The sutras on Mount Tam even sounded all right to me—we’re a young culture, got to start sacralizing somewhere. My own honors thesis had been on the poetry of nature and place, some of it deliciously misanthropic. I’d been looking west, had ignored all the relevant scholarship and followed the advice of an old professor: “Just say no to theory.” They gave me lowest honors.
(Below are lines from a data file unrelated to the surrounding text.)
(* ===== verification/ConfigThreads.v ===== *)
(** * Configuration from several threads (src/sylar/config.h, config.cc)

    The operations of Config.v cut at the scoped locks of the source: the
    read-write lock of the registry and of each variable.  A variable is compared
    and its listeners run under the read lock, and only then is the write lock
    taken for the assignment.  A listener acts on the environment in one turn and
    may go on to call other variables.  What the code logs is not kept. *)

From Stdlib Require Eqdep_dec.
From stdpp Require Import functions.
From S2P Require Import Prelude Text Yaml Config Thread Interleave.

Inductive mutex : Type := MConfig | MVar (p : nat).
#[export] Instance mutex_eq_dec : EqDecision mutex.
Proof. solve_decision. Defined.

Section Model.
Context {ty : Type} `{!EqDecision ty} {interp : ty -> Type}.
Context `{!forall t, EqDecision (interp t)} `{!forall t, LexicalCast (interp t)}.
Context `{Yaml} {E : Type}.
Abbreviation any := (any_var (interp := interp) (E := E)).
Abbreviation registry := (Config (interp := interp) (E := E)).
Abbreviation listener t := (on_change_cb E (interp t)).

(** What a listener, or the callback of [Visit], calls. *)
Inductive call : Type :=
| SetValue (t : ty) (p : nat) (x : interp t)
| GetValue (p : nat) | ToString (p : nat) | GetListener (p : nat) (key : Z)
| FromString (p : nat) (val : text)
| DelListener (p : nat) (key : Z).

(** The variables and the table, what the listeners act on, the [s_dun_id] of
    each type, what the listener of a variable under a key calls after it has
    acted, and the keys [addListener] has returned. *)
Record configs : Type := Configs {
  conf : registry;
  env : E;
  dun_id : ty -> Z;
  follows : gmap (nat * Z) (E -> list call);
  returned : list (nat * Z) }.
Implicit Types (x : configs) (c : registry) (a : any) (p : nat).

Inductive op : Type :=
| OnVar (c : call)
| AddListener (t : ty) (p : nat) (cb : listener t) (calls : E -> list call)
| ClearListener (p : nat)
| LookupNew (t : ty) (name : text) (default_value : interp t) (description : text)
| LookupOld (name : text)
| VisitAll (cb : nat -> list call)
| LoadDocument (root : node).

Inductive act : Type :=
| ACompare (t : ty) (p : nat) (v : interp t)
| ANotify (t : ty) (p : nat) (v : interp t) (done : list Z) (rest : list (Z * listener t))
| AAssign (t : ty) (p : nat) (v : interp t)
| ARead (p : nat)
| AFromString (p : nat) (val : text)
| AIncr (t : ty)
| AStore (t : ty) (p : nat) (cb : listener t) (calls : E -> list call)
| AReturn (t : ty) (p : nat)
| ADel (p : nat) (key : Z)
| AClear (p : nat)
| ALookup (t : ty) (name : text) (default_value : interp t) (description : text)
| AFind (name : text)
| AMember (key : text) (val : text)
| AVisit (cb : nat -> list call)
| AVisitEach (cb : nat -> list call) (found : gmap text nat) (rest : list nat).

Abbreviation code := (list (instr mutex act)).


(** [ACompare] leaves the read lock itself: the block of [setValue] that holds
    it ends in three places. *)
Definition set_code (t : ty) p (v : interp t) : code := [Lock Shared (MVar p); Do (ACompare t p v)].

Definition call_code (o : call) : code :=
  match o with
  | SetValue t p v => set_code t p v
  | GetValue p | ToString p | GetListener p _ => locked Shared (MVar p) [Do (ARead p)]
  | FromString p val => [Do (AFromString p val)]
  | DelListener p key => locked Exclusive (MVar p) [Do (ADel p key)]
  end.

Definition calls_code (l : list call) : code := concat (map call_code l).

(** One round of [LoadFromYaml]; [LookupBase] returns, then [fromString] is
    called. *)
Definition member_code (kn : text * node) : code :=
  match kn.1 with
  | [] => []
  | _ => [Lock Shared MConfig; Do (AMember (map tolower kn.1) (node_text kn.2))]
  end.

Definition code_of (o : op) : code :=
  match o with
  | OnVar c => call_code c
  | AddListener t p cb calls =>
      locked Exclusive (MVar p) [Do (AIncr t); Do (AStore t p cb calls); Do (AReturn t p)]
  | ClearListener p => [Do (AClear p)]
  | LookupNew t name d descr => locked Exclusive MConfig [Do (ALookup t name d descr)]
  | LookupOld name => locked Shared MConfig [Do (AFind name)]
  | VisitAll cb => locked Shared MConfig [Do (AVisit cb)]
  | LoadDocument root => concat (map member_code (ListAllMember [] root))
  end.

(** A variable as one of type [t]. *)
Definition as_type (t : ty) a : option (ConfigVar E (interp t)) :=
  match decide (projT1 a = t) with
  | left e => Some (eq_rect _ (fun t => ConfigVar E (interp t)) (projT2 a) _ e)
  | right _ => None
  end.

Definition get_any p x : res any := deref (vars (conf x) !! p) "ConfigVarBase".
Definition get_var (t : ty) p x : res (ConfigVar E (interp t)) :=
  a ← get_any p x; deref (as_type t a) "ConfigVar".
Definition put_any p a c : registry := Conf (<[p := a]> (vars c)) (datas c) (fresh_var c).
Definition put_var (t : ty) p (v : ConfigVar E (interp t)) : registry -> registry := put_any p (existT t v).
Definition with_conf c x : configs := Configs c (env x) (dun_id x) (follows x) (returned x).
Definition with_env (e : E) x : configs := Configs (conf x) e (dun_id x) (follows x) (returned x).

Definition calls_after p (k : Z) x : list call :=
  match follows x !! (p, k) with Some f => f (env x) | None => [] end.

(** [fromString] after the cast. *)
Definition parsed_code p (val : text) a : code :=
  match from_str val with Some v => set_code (projT1 a) p v | None => [] end.
Definition any_del (key : Z) a : any := existT (projT1 a) (delListener key (projT2 a)).
Definition any_clear a : any := existT (projT1 a) (clearListener (projT2 a)).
Drew’s critique of the dispersed exercise of power had gotten him a summa.
“And anyway,” I said, “there’s stuff I want to do out there before I get on the career track, like learn to climb.”
“Climb?” Drew asked.
“Yeah. Rock climb. My dad’s into it.”
Drew took a long drink from his ceramic stein, then wiped his lips and smiled.
“The old WASP nostalgia for culture-free wilderness,” he said, winking at the poetry editor.